We finally got our motor home situated on the seasonal site.  It is only one hour from home, so we can return quickly if we need to.   We found six days of quiet time there at the end of May and then had to go home for a couple of doctor appointments.   After the last appointment, we drove back to the RV only to pack it back up and head the thirty miles to Tamworth, NH for the rally of the Granite Staters chapter of the Family Motor Coach Association.  The small group had exclusive use of the pavilion for the weekend which was good because it rained the entire time we were there.  

I now understand why your doctor doesn't want you traveling.  After four days at the rally, we drove the RV back to the seasonal site.  As we pulled into our site, you asked where we were and why were we there.  You spent a week here and were only gone four days.  But your short-term memory is gone and you had no recollection of being here before.  The travel disrupts your routines and without the short-term memory it is hard to restore them.  After another week of quiet time living in 300 square feet, we headed back to the condo.  You have a number of appointments spread over the next ten days, not to mention our 51st Anniversary and Father's Day.  And we were able to sneak in another monthly "Sista's Lunch".

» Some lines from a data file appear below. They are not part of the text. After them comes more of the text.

(** An indexer that knows no triple (1, 10, 4) and leaves it out. *)
Definition picky_indexer : DataIndexer :=
  {| get_indexes := filter (fun r => negb (row_eqb r [VInt 1; VInt 10; VInt 4])) |}.

(** The world after [__enter__] where there was no file. *)
Definition new_store : world := snd (__enter__ backwards no_file).

(** The example store after [clean_up]. *)
Definition cleared_store : world := snd (clean_up backwards example_store).

(** A consumer that writes two more rows of partition train after each
    of five batches. *)
Definition growing_consumer : list (world -> world) :=
  repeat (fun w => snd (_insert_values_to_a_table [Lit "triples_table"]
                          [stored 7 10 8 "train"; stored 9 10 8 "train"] w)) 5.

(** The store of two pages after one run of the iterator. *)
Definition counted_store : world :=
  snd (_get_batch backwards (plain 2 "train") two_page_store).

(* ================================================================== *)
(** * Properties *)
(* ================================================================== *)

Lemma value_eqb_eq a b : value_eqb a b = true <-> a = b.
Proof.
  destruct a, b; simpl; split; intros H; try discriminate; try reflexivity.
  - apply Z.eqb_eq in H. now subst.
  - inversion H. apply Z.eqb_refl.
  - apply String.eqb_eq in H. now subst.
  - inversion H. apply String.eqb_refl.
Qed.

(** ** Construction *)

(** C10: constructing the adapter with [chunk_size=None] raises in
    [__init__] and leaves the attribute [chunk_size] unassigned: with
    [remap] false the exception is the [AttributeError] of
    [self.__name__].  The default of 30000 is what the attribute holds
    only when the argument is left out, and then [__init__] returns. *)
Theorem init_chunk_size_none (a : init_args) (db : string) :
  arg_chunk_size a = None ->
  raised (fst (__init__ a)) = true
  /\ chunk_size (snd (__init__ a)) = None
  /\ (arg_remap a = false -> fst (__init__ a) = Raise (AttributeError "__name__"))
  /\ fst (__init__ (defaults db)) = Return tt
  /\ chunk_size (snd (__init__ (defaults db))) = Some 30000%Z.
Proof.
  intros Hnone. unfold __init__. rewrite Hnone.
  destruct (arg_remap a); simpl; repeat split; try reflexivity.
  intros H; discriminate H.
Qed.

Lemma init_chunk_size_none_witness :
  raised (fst (__init__ without_chunk_size)) = true
  /\ chunk_size (snd (__init__ without_chunk_size)) = None
  /\ (arg_remap without_chunk_size = false ->
      fst (__init__ without_chunk_size) = Raise (AttributeError "__name__"))
  /\ fst (__init__ (defaults "database.db")) = Return tt
  /\ chunk_size (snd (__init__ (defaults "database.db"))) = Some 30000%Z.
Proof.
  apply (init_chunk_size_none without_chunk_size "database.db"). reflexivity.
Defined.

(** The attribute is never anything but the argument. *)
Lemma init_chunk_size_from_argument (a : init_args) :
  chunk_size (snd (__init__ a)) = if arg_remap a then None else arg_chunk_size a.
Proof.
  unfold __init__. destruct (arg_remap a); [reflexivity|].
  destruct (arg_chunk_size a); reflexivity.
Qed.
Lemma subtotal_bump c :
  wf_cart c → id p ∈ ids c → subtotal (map bump c) = subtotal c + price p * quantity.
Proof.
  induction c as [|it c IH]; simpl; [set_solver|].
  rewrite wf_cart_cons, elem_of_cons. intros (Hnin & Hit & Hc) Hin.
  rewrite !subtotal_cons. subst bump. simpl. zbool.
  - rewrite map_update_absent by congruence.
    destruct (line_of_product it p) as [Hb _]; auto.
    rewrite !not_gift_true by (simpl; rewrite ?Hb; auto with cart).
    unfold line_total. simpl. rewrite Hb. lia.
  - rewrite IH by naive_solver. lia.
Qed.

(** The ids after the update: unchanged when the product has a line,
    the product's id appended otherwise. *)
Lemma ids_addToCart_update c :
  ids (addToCart_update quantity p c) =
    if bool_decide (id p ∈ ids c) then ids c else ids c ++ [id p].
Proof.
  destruct (addToCart_update_cases c) as [[Hin ->]|[Hnin ->]].
  - rewrite bool_decide_eq_true_2 by done. apply ids_map_same.
    intros it. subst bump. simpl. by destruct (Z.eqb _ _).
  - rewrite bool_decide_eq_false_2 by done. by rewrite ids_app.
Qed.

Lemma addToCart_update_wf c :
  1 ≤ quantity → wf_cart c → wf_cart (addToCart_update quantity p c).
Proof.
  intros Hq [Hn Hc]. split.
  - rewrite ids_addToCart_update. case_bool_decide; [done|]. by apply NoDup_snoc.
  - destruct (addToCart_update_cases c) as [[_ ->]|[_ ->]]; [by apply bump_ok|].
    apply Forall_app. split; [done|]. apply Forall_singleton. right. simpl. auto.
Qed.

Lemma addToCart_update_hasGift c : hasGift (addToCart_update quantity p c) = hasGift c.
Proof.
  destruct (addToCart_update_cases c) as [[_ ->]|[_ ->]].
  - apply hasGift_map_same. intros it. subst bump. simpl. by destruct (Z.eqb _ _).
  - rewrite hasGift_app. simpl. rewrite is_gift_false by auto with cart.
    by rewrite orb_false_r.
Qed.

Lemma addToCart_update_subtotal c :
  wf_cart c → subtotal (addToCart_update quantity p c) = subtotal c + price p * quantity.
Proof.
  intros Hc. destruct (addToCart_update_cases c) as [[Hin ->]|[_ ->]].
  - by apply subtotal_bump.
  - rewrite subtotal_app, subtotal_cons, subtotal_nil.
    rewrite not_gift_true by auto with cart. unfold line_total. simpl. lia.
Qed.

End addToCart.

This might be a good place to update everyone on your condition.   We had an appointment with the neurologist and she has confirmed that it most likely Lewy Body Dementia (LBD).  There is no definitive test for it, but the brain scan showed a reduction in activity on the left side vs the right.  The  hallucinations (another indicator of LBD) vary from day-to-day.  They are still mostly about the presence of our daughters or your  sisters.  We are fortunate that delusions and negative behaviors have not materialized so far.  Recently you woke up in the morning and had no idea where you are.  It took about fifteen minutes for that to go away.  I suspect that will continue to worsen.

Along with the cognitive declines of LBD are the Parkinson's-like symptoms.   Lifting your legs to get in or out of the car has been a problem for many months.  That is getting worse as you struggle to drag your feet across the passenger side.  We carry the transport chair for any situation involving any significant amount of walking.  Recently you have needed help getting dressed.   At least the clothes are on right-side out.  The other issue for you has been the back pain.  The  x-rays and MRI of your spine document a significant  amount of scoliosis and stenosis.  The physical therapy helped a little, but the six steroid shots into the spine by the pain management folks did not help at all.  We have another appointment with them in a few days.

So that leaves the question that I am asked the most... how am I doing?  Being the primary caregiver can be exhausting.  Not physically, but mentally and emotionally.   After much thought, I have begun looking for in-home care.  It can take some of the load off me and maybe provide a face for you to talk to other than mine.